What needs to be done:
The answer is a stretch of the material below, returned exactly: the line containing "match decodeURIComponent s' with", the line containing "a leading minus", and all lines between.

:: Source records ::

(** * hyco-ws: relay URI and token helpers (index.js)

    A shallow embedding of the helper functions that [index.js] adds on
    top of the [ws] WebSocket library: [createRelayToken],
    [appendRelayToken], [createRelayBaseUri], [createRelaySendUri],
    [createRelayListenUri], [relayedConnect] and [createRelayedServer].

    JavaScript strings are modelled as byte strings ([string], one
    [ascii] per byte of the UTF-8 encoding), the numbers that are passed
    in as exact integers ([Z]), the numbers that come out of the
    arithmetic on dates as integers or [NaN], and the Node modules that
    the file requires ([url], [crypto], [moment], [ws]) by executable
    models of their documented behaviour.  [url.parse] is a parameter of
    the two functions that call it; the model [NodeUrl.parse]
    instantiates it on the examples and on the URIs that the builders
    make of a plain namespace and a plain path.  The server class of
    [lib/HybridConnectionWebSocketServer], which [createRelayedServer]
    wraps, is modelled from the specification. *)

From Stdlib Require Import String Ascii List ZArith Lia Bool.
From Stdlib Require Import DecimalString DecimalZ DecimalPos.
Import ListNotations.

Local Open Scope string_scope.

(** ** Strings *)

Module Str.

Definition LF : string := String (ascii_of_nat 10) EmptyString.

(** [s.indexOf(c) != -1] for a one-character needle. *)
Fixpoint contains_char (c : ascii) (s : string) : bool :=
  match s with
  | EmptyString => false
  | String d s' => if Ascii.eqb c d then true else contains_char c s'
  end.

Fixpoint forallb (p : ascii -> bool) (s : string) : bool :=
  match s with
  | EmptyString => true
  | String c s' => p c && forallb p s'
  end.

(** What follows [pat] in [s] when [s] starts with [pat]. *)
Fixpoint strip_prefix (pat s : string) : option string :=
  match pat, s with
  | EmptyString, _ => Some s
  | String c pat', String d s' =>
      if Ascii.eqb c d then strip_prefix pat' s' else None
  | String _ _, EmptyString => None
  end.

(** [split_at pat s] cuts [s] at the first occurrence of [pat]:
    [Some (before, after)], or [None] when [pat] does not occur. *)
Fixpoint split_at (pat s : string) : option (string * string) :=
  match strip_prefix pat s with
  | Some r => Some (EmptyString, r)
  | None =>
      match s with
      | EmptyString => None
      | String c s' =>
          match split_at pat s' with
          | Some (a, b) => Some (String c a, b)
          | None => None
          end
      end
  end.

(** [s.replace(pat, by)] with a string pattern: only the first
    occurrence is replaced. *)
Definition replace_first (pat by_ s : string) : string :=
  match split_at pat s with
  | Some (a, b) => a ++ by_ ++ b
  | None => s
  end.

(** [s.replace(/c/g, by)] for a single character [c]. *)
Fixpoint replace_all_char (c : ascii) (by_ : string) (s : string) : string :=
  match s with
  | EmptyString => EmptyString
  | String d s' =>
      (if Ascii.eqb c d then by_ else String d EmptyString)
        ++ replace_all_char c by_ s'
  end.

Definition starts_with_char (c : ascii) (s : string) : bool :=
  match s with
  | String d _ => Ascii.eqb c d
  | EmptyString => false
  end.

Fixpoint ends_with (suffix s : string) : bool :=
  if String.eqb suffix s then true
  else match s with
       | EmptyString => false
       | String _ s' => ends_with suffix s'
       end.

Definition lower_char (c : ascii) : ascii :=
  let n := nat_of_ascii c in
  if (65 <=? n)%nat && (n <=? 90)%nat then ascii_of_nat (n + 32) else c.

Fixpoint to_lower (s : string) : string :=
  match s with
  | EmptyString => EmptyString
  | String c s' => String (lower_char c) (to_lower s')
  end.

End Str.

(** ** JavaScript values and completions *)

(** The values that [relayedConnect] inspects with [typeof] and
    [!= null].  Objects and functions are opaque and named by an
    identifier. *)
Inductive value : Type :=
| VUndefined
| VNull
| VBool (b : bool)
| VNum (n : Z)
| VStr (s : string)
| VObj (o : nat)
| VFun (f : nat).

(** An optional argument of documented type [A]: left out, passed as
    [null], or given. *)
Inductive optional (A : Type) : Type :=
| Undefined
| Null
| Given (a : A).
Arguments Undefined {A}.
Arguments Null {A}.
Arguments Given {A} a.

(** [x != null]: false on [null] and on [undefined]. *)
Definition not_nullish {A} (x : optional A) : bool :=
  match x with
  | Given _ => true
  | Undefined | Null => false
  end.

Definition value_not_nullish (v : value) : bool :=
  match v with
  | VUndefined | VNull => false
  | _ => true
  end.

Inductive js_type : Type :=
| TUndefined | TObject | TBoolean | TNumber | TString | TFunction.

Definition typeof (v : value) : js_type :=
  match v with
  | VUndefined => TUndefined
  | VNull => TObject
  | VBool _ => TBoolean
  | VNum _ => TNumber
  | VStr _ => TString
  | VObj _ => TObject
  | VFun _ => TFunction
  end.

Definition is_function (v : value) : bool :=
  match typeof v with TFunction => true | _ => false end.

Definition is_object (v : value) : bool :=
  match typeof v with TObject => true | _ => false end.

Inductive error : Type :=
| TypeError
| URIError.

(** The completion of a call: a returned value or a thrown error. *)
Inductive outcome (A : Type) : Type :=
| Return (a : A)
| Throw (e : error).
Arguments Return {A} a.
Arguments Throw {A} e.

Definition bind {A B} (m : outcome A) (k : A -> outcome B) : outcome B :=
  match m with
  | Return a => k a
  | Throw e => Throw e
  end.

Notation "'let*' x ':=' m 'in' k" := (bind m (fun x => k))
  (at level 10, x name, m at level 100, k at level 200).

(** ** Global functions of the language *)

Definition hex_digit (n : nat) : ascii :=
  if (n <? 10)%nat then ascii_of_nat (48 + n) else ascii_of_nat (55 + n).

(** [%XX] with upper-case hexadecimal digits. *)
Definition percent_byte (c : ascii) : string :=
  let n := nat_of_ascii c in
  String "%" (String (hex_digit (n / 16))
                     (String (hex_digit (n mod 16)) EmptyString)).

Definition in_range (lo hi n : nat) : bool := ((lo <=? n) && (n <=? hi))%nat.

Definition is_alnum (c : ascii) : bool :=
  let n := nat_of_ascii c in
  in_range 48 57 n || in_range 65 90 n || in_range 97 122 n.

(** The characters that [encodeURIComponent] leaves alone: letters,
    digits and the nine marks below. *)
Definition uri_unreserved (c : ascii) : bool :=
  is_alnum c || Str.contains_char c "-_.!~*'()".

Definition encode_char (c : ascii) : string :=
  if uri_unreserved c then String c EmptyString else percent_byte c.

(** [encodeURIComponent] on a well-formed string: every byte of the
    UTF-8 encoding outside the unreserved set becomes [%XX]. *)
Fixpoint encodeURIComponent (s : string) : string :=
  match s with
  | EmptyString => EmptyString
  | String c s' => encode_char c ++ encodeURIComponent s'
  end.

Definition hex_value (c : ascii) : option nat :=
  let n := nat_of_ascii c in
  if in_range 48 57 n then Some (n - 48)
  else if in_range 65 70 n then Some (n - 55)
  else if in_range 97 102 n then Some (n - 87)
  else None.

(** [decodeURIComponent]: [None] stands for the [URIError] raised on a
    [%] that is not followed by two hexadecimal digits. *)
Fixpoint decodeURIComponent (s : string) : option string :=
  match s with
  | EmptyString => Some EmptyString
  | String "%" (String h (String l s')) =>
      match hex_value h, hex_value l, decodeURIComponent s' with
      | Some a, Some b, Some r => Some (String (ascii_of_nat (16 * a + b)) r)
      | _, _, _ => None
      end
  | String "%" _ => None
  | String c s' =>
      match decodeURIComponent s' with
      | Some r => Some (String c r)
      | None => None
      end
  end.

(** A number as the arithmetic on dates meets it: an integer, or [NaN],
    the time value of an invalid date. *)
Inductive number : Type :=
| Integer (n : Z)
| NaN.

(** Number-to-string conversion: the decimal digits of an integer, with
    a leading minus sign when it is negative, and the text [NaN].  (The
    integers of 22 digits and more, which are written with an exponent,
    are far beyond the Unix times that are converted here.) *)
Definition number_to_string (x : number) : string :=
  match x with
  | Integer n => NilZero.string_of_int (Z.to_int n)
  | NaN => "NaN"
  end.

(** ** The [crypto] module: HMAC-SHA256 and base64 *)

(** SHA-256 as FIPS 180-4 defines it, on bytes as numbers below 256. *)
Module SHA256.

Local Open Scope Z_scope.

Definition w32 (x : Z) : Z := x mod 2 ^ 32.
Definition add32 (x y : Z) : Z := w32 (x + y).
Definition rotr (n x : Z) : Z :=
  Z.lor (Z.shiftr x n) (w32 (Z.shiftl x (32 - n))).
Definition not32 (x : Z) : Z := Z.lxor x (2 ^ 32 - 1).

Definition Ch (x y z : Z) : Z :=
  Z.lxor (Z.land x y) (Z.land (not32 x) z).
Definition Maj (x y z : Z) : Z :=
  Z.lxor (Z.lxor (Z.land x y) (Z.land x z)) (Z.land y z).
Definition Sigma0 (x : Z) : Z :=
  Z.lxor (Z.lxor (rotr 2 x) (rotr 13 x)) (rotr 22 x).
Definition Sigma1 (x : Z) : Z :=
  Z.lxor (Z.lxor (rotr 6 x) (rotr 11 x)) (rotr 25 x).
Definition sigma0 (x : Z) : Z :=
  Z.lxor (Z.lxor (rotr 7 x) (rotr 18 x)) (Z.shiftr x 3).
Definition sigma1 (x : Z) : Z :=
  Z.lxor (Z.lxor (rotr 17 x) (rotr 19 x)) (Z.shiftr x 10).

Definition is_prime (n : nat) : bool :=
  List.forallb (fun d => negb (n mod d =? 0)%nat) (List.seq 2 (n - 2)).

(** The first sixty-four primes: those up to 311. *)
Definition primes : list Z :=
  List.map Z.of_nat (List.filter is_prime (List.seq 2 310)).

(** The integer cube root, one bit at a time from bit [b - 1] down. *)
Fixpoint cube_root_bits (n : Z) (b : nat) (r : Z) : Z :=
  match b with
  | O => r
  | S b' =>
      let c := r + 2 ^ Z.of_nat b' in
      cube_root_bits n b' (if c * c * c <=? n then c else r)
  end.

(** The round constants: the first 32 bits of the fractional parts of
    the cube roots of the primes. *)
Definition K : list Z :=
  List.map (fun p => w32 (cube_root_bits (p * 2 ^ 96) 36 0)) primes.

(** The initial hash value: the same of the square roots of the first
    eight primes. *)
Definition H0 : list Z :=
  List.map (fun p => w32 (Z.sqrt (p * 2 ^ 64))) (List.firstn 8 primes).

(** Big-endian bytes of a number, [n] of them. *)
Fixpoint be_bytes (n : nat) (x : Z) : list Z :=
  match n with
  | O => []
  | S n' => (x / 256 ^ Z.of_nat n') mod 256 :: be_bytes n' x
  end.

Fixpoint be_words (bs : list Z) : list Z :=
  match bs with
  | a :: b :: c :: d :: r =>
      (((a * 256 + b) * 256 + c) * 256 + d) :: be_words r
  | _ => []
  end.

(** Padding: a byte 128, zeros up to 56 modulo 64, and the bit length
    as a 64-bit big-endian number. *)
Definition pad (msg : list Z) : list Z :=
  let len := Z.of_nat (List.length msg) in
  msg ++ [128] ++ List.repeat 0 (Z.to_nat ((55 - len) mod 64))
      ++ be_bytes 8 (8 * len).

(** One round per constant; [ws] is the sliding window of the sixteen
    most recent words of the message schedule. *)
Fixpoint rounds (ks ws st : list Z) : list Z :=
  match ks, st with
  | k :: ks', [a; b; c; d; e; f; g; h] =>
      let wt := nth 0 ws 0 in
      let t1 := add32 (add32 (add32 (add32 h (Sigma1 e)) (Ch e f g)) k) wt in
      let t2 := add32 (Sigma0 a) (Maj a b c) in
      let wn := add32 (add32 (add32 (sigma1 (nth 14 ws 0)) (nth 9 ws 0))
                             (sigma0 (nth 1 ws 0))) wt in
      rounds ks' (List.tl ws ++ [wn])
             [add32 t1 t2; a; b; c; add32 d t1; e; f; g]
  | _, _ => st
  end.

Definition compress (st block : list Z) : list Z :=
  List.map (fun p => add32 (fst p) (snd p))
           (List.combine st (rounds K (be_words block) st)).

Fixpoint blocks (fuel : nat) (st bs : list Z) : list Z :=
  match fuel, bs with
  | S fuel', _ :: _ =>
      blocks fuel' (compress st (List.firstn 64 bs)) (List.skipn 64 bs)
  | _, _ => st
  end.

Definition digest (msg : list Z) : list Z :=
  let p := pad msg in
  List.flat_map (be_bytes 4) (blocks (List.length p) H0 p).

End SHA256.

:::

Written solution:
      match decodeURIComponent s' with
      | Some r => Some (String c r)
      | None => None
      end
  end.

(** A number as the arithmetic on dates meets it: an integer, or [NaN],
    the time value of an invalid date. *)
Inductive number : Type :=
| Integer (n : Z)
| NaN.

(** Number-to-string conversion: the decimal digits of an integer, with
    a leading minus sign when it is negative, and the text [NaN].  (The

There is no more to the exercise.